Results: Previous studies suggest clinical inertia, defined as lack of treatment intensification in a patient not at goal, is largely responsible for the slow improvement seen in population measures of diabetes care. It is controversial how much of the inertia problem is attributable to providers, care systems, or patient preference.

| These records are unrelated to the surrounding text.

(* ===== verification/Bounds.v ===== *)
(** * Bounded output and the post-boot hold window

    [bounded_io.rs] and [fork_window.rs] of [crates/exocortex-storage/src]: the size check and
    the writer that never grows past its limit, and the window in which commands to a freshly
    booted store are held. *)

From stdpp Require Import pretty.
From S2P Require Import Prelude.

(** ** Bounded output *)

(* SRC crates/exocortex-storage/src/bounded_io.rs 6-15 ensure_size *)
Definition ensure_size (size limit : Z) (noun : string) : result unit string :=
  if limit <? size
  then Err (noun +:+ " is " +:+ pretty size +:+ " bytes; maximum supported size is "
            +:+ pretty limit +:+ " bytes")
  else Ok tt.

(* SRC crates/exocortex-storage/src/bounded_io.rs 28-32 BoundedOutput *)
Record BoundedOutput := mkBoundedOutput { bytes : list Z; limit : Z; noun : string }.

Definition BoundedOutput_new (limit : Z) (noun : string) : BoundedOutput := mkBoundedOutput [] limit noun.

(* SRC crates/exocortex-storage/src/bounded_io.rs 45-53 BoundedOutput::write *)
Definition write (self : BoundedOutput) (b : list Z) : BoundedOutput * result Z string :=
  match ensure_size (u64_saturating_add (Z.of_nat (length (bytes self))) (Z.of_nat (length b)))
          (limit self) (noun self) with
  | Err e => (self, Err e)
  | Ok _ => (mkBoundedOutput (bytes self ++ b) (limit self) (noun self), Ok (Z.of_nat (length b)))
  end.

(** A serializer hands its chunks to the writer until one is refused. *)
Fixpoint write_all (self : BoundedOutput) (chunks : list (list Z)) : BoundedOutput * result unit string :=
  match chunks with
  | [] => (self, Ok tt)
  | b :: chunks =>
      match write self b with
      | (self, Err e) => (self, Err e)
      | (self, Ok _) => write_all self chunks
      end
  end.

(* SRC crates/exocortex-storage/src/bounded_io.rs 17-26 serialize_json_pretty_bounded *)
Definition serialize_bounded (chunks : list (list Z)) (limit : Z) (noun : string)
    : result (list Z) string :=
  match write_all (BoundedOutput_new limit noun) chunks with
  | (output, Ok _) => Ok (bytes output)
  | (_, Err e) => Err e
  end.

(** ** The hold window *)

(* SRC crates/exocortex-storage/src/fork_window.rs 23-31 HOLD_FROM_MS *)
Definition HOLD_FROM_MS : Z := 25000.
Definition HOLD_UNTIL_MS : Z := 75000.

Definition saturating_sub (x y : Z) : Z := Z.max 0 (x - y).

(* SRC crates/exocortex-storage/src/fork_window.rs 45-58 hold_for *)
Definition hold_for (armed_at_ms : option Z) (now_ms : Z) : option Z :=
  match armed_at_ms with
  | None => None
  | Some armed =>
      let elapsed := saturating_sub now_ms armed in
      if elapsed <? HOLD_FROM_MS then None
      else if HOLD_UNTIL_MS <=? elapsed then None
      else Some (HOLD_UNTIL_MS - elapsed)
  end.

(** The two statics: [EPOCH], set by the first clock reading, and [ARMED_AT_MS], zero when
    unarmed.  A monotonic instant is a [Z] of nanoseconds. *)
(* SRC crates/exocortex-storage/src/fork_window.rs 32-32 ARMED_AT_MS *)
Record HoldState := mkHoldState { epoch : option Z; armed_at_ms : Z }.

Definition hold_state0 : HoldState := mkHoldState None 0.

(** [EPOCH.get_or_init(Instant::now).elapsed().as_millis()]: [t] is the instant an unset epoch
    takes, [t'] the instant the elapsed time is read at. *)
(* SRC crates/exocortex-storage/src/fork_window.rs 35-37 now_ms *)
Definition now_ms (t t' : Z) (s : HoldState) : HoldState * Z :=
  let e := default t (epoch s) in (mkHoldState (Some e) (armed_at_ms s), (t' - e) / 10 ^ 6).

(* SRC crates/exocortex-storage/src/fork_window.rs 39-43 arm *)
Definition arm (t t' : Z) (s : HoldState) : HoldState :=
  let '(s, ms) := now_ms t t' s in mkHoldState (epoch s) ms.

(* SRC crates/exocortex-storage/src/fork_window.rs 60-69 hold_remaining *)
Definition hold_remaining (t t' t2 : Z) (s : HoldState) : HoldState * option Z :=
  let armed := armed_at_ms s in
  let '(s, now) := now_ms t t' s in
  let hold := hold_for (if armed =? 0 then None else Some armed) now in
  if bool_decide (hold = None) && negb (armed =? 0) then
    let '(s, now) := now_ms t2 t2 s in
    if HOLD_UNTIL_MS <=? saturating_sub now armed then (mkHoldState (epoch s) 0, hold) else (s, hold)
  else (s, hold).

(** ** Properties *)

Lemma write_all_spec self chunks :
  Z.of_nat (length (bytes self)) ≤ limit self → limit self < 2 ^ 64 - 1 →
  match write_all self chunks with
  | (out, r) =>
      limit out = limit self ∧ Z.of_nat (length (bytes out)) ≤ limit self ∧
      bytes self `prefix_of` bytes out ∧
      (is_ok r = true ↔ Z.of_nat (length (bytes self ++ concat chunks)) ≤ limit self) ∧
      (is_ok r = true → bytes out = bytes self ++ concat chunks)
  end.
Proof.
  revert self. induction chunks as [|b chunks IH]; intros self Hlen Hlim; simpl.
  { rewrite app_nil_r. split_and!; done || by intros. }
  unfold write, ensure_size, u64_saturating_add.
  destruct (Z.ltb_spec (limit self)
    (Z.min (2 ^ 64 - 1) (Z.of_nat (length (bytes self)) + Z.of_nat (length b)))) as [Hlt|Hge].
  - split_and!; [done..| |done]. split; [done|]. rewrite !length_app. lia.
  - specialize (IH (mkBoundedOutput (bytes self ++ b) (limit self) (noun self))). simpl in IH.
    rewrite length_app in IH. destruct (write_all _ chunks) as [out r].
    destruct IH as (H1 & H2 & H3 & H4 & H5); [lia|done|]. rewrite <-(assoc_L (++)) in H4, H5.
    split_and!; try done. etrans; [by apply prefix_app_r|done].
Qed.

(** Bounded serialization succeeds exactly when everything written fits the limit, then
    returns all of it, and at no point holds more bytes than the limit. *)
Theorem serialize_bounded_exact chunks lim n :
  0 ≤ lim < 2 ^ 64 - 1 →
  (∀ out, serialize_bounded chunks lim n = Ok out ↔
     out = concat chunks ∧ Z.of_nat (length (concat chunks)) ≤ lim) ∧
  (∀ k, Z.of_nat (length (bytes (write_all (BoundedOutput_new lim n) (take k chunks)).1)) ≤ lim).
Proof.
  intros Hlim. split.
  - intros out. unfold serialize_bounded.
    pose proof (write_all_spec (BoundedOutput_new lim n) chunks) as Hs. simpl in Hs.
    destruct (write_all _ chunks) as [o [u|e]]; destruct Hs as (_ & _ & _ & Hok & Hb); try lia; simpl in *.
    + rewrite (Hb eq_refl). split; [intros [= <-]; split; [done|by apply Hok]|by intros [-> _]].
    + split; [done|]. intros [_ Hle]. by apply Hok in Hle.
  - intros k. pose proof (write_all_spec (BoundedOutput_new lim n) (take k chunks)) as Hs. simpl in Hs.
    destruct (write_all _ _) as [o r]. simpl. destruct Hs as (_ & ? & _); lia.
Qed.

Lemma hold_for_exact armed now :
  0 ≤ armed ≤ now →
  ∀ h, hold_for (Some armed) now = Some h ↔
    armed + HOLD_FROM_MS ≤ now < armed + HOLD_UNTIL_MS ∧ now + h = armed + HOLD_UNTIL_MS.
Proof.
  intros Ha h. unfold hold_for, saturating_sub, HOLD_FROM_MS, HOLD_UNTIL_MS.
  destruct (Z.ltb_spec (Z.max 0 (now - armed)) 25000), (Z.leb_spec 75000 (Z.max 0 (now - armed)));
    (split; [intros [=]; lia|intros [? ?]; f_equal; lia || (exfalso; lia)]).
Qed.

(** The hold window.  When the clock has been read at least a millisecond before the store is
    armed, a command is held exactly from 25 s to 75 s after the arming, until exactly the 75 s
    mark; a command after the mark disarms the window. *)
Theorem hold_window_exact e t0 t t' t2 s :
  epoch s = Some e → e + 10 ^ 6 ≤ t0 → t0 ≤ t' ≤ t2 →
  let armed := (t0 - e) / 10 ^ 6 in
  let now := (t' - e) / 10 ^ 6 in
  let '(s', hold) := hold_remaining t t' t2 (arm t0 t0 s) in
  (∀ h, hold = Some h ↔
     armed + HOLD_FROM_MS ≤ now < armed + HOLD_UNTIL_MS ∧ now + h = armed + HOLD_UNTIL_MS) ∧
  (armed + HOLD_UNTIL_MS ≤ now → armed_at_ms s' = 0) ∧
  ((t2 - e) / 10 ^ 6 < armed + HOLD_UNTIL_MS → armed_at_ms s' = armed).
Proof.
  intros He Ht0 Ht. unfold arm, hold_remaining, now_ms. rewrite He. simpl.
  set (armed := (t0 - e) / 10 ^ 6). set (now := (t' - e) / 10 ^ 6).
  set (now2 := (t2 - e) / 10 ^ 6).
  assert (Ha : 1 ≤ armed) by (unfold armed; apply Z.div_le_lower_bound; lia).
  assert (Hn : armed ≤ now) by (unfold armed, now; apply Z.div_le_mono; lia).
  assert (Hn2 : now ≤ now2) by (unfold now, now2; apply Z.div_le_mono; lia).
  destruct (Z.eqb_spec armed 0); [lia|]. cbn [negb].
  pose proof (hold_for_exact armed now) as Hh.
  destruct (hold_for (Some armed) now) as [h0|] eqn:Hhold.
  - rewrite bool_decide_eq_false_2 by done. simpl. split_and!; [apply Hh; lia| |by intros].
    intros Hle. destruct (proj1 (Hh ltac:(lia) h0) eq_refl). lia.
  - rewrite bool_decide_eq_true_2 by done. simpl.
    destruct (Z.leb_spec HOLD_UNTIL_MS (saturating_sub now2 armed)) as [Hl|Hl];
      unfold saturating_sub, HOLD_UNTIL_MS, HOLD_FROM_MS in *; simpl;
      (split_and!; [apply Hh; lia|lia|lia]).
Qed.

(** The first arming of a process is lost.  When arming is what first reads the clock, the
    epoch starts there, the mark it stores is zero milliseconds, which means unarmed, and no
    command is ever held, the whole window after the store's boot included. *)
Theorem first_arming_lost t0 t0' :
  t0 ≤ t0' < t0 + 10 ^ 6 →
  armed_at_ms (arm t0 t0' hold_state0) = 0 ∧
  ∀ t t' t2, (hold_remaining t t' t2 (arm t0 t0' hold_state0)).2 = None.
Proof.
  intros Ht. unfold arm, now_ms, hold_state0. simpl.
  assert (E : (t0' - t0) / 10 ^ 6 = 0) by (apply Z.div_small; lia).
  rewrite E. split; [done|]. intros t t' t2. unfold hold_remaining, now_ms. simpl. done.
Qed.

Lemma hold_window_exact_witness :
  epoch (mkHoldState (Some 0) 0) = Some 0 ∧
  (hold_remaining 0 (40001 * 10 ^ 6) (40001 * 10 ^ 6) (arm (10 ^ 6) (10 ^ 6) (mkHoldState (Some 0) 0))).2
    = Some 35000.
Proof.
  split; [reflexivity|].
  pose proof (hold_window_exact 0 (10 ^ 6) 0 (40001 * 10 ^ 6) (40001 * 10 ^ 6) (mkHoldState (Some 0) 0)
    eq_refl ltac:(lia) ltac:(lia)) as H.
  destruct (hold_remaining _ _ _ _) as [s' hold]. apply (proj1 H).
  unfold HOLD_FROM_MS, HOLD_UNTIL_MS. vm_compute. split; [split; [discriminate|reflexivity]|reflexivity].
Defined.

Lemma first_arming_lost_witness :
  armed_at_ms (arm 5 6 hold_state0) = 0 ∧
  (hold_remaining 0 (30000 * 10 ^ 6) (30000 * 10 ^ 6) (arm 5 6 hold_state0)).2 = None.
Proof.
  destruct (first_arming_lost 5 6 ltac:(lia)) as [Ha Hh]. split; [exact Ha|apply Hh].
Defined.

An electronic visit-based decision support tool called Diabetes Wizard was successfully implemented in 6 HealthPartners Clinics from 10/06 through 5/07 as part of the NIDDK funded study entitled “ Reducing Clinical Inertia in Diabetes Care” (DK068314). The Wizard gave relevant clinical information and specific recommendations for treatment intensification for glycemia, BP, and lipids. In addition, 19 consented physicians in the clinics agreed to complete an electronic visit action resolution (VAR) form at each encounter if the patient was not at goal for glycemia, blood pressure, or lipids and treatment was not intensified. The VAR was completed by checking from a list of possible reasons or through free text.

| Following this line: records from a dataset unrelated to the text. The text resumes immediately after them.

(* SRC crates/exocortex-wire/src/signing.rs 218-227 sign_registration *)
Definition sign_registration (key : list Z) (r : PbRegisterSource) : PbRegisterSource :=
  let bytes := unsigned_registration_bytes r in
  match rg_producer r with
  | Some p => with_registrant (Some (with_signature (hmac_sha256 key bytes) p)) r
  | None => r
  end.

(* SRC crates/exocortex-wire/src/signing.rs 229-246 verify_registration *)
Definition verify_registration (key : list Z) (r : PbRegisterSource) : bool :=
  match rg_producer r with
  | Some p =>
      if bool_decide (pp_hmac_signature p = []) then false
      else ct_verify key (unsigned_registration_bytes r) (pp_hmac_signature p)
  | None => false
  end.

(* SRC crates/exocortex-wire/src/signing.rs 248-280 registration *)
Definition registration (key : list Z) (org_id source_uri producer_id : string) (ceiling : Z)
    (source_flavor node_id : string) (producer_kind : Z) : PbRegisterSource :=
  sign_registration key (mkPbRegisterSource org_id source_uri producer_id ceiling source_flavor
    (Some (mkPbProducer node_id "" "" [] None)) producer_kind None None).
End registrations.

Out of 1639 encounters with patients not achieving A1C less than 7%, the WIZARD was used and VAR completed 831 times (51%). Inertia occurred in 258 (43%) of the VAR completed visits. Reasons that were specified by physicians for glycemia inertia were: (1) Choice of patient not to increase or add medications, 70 (19.6%), (2) Need for an updated A1c, 62 (17.3%), (3) Followed by endocrinology or diabetes nurse, 53 (14.8%), (4) Addressed dietary/lifestyle changes instead, 45 (12.6%), (5) Other problem/acute illness addressed, 17 (4.7%), (6) not my patient, 13 (3.6%), (7) addressed adherence problem, 13 (3.6%). Other reasons that were sited less frequently (< 2.5%) were medication regimen already too complex, hypoglycemia concerns, drug intolerance, cost concerns, advanced age or severe co-morbidities, referred to endocrinology or diabetes educator, close to goal, and other miscellaneous reasons.
Only a relatively small amount, less than 20%, of total glycemia inertia at diabetes patient encounters is attributable to patient refusal or preference. The remaining reasons could potentially be addressed through care system changes, including point of care testing to assure up-to-date A1C test results are available at visits, provider training, and better coordination of care with the extended care team and primary provider colleagues.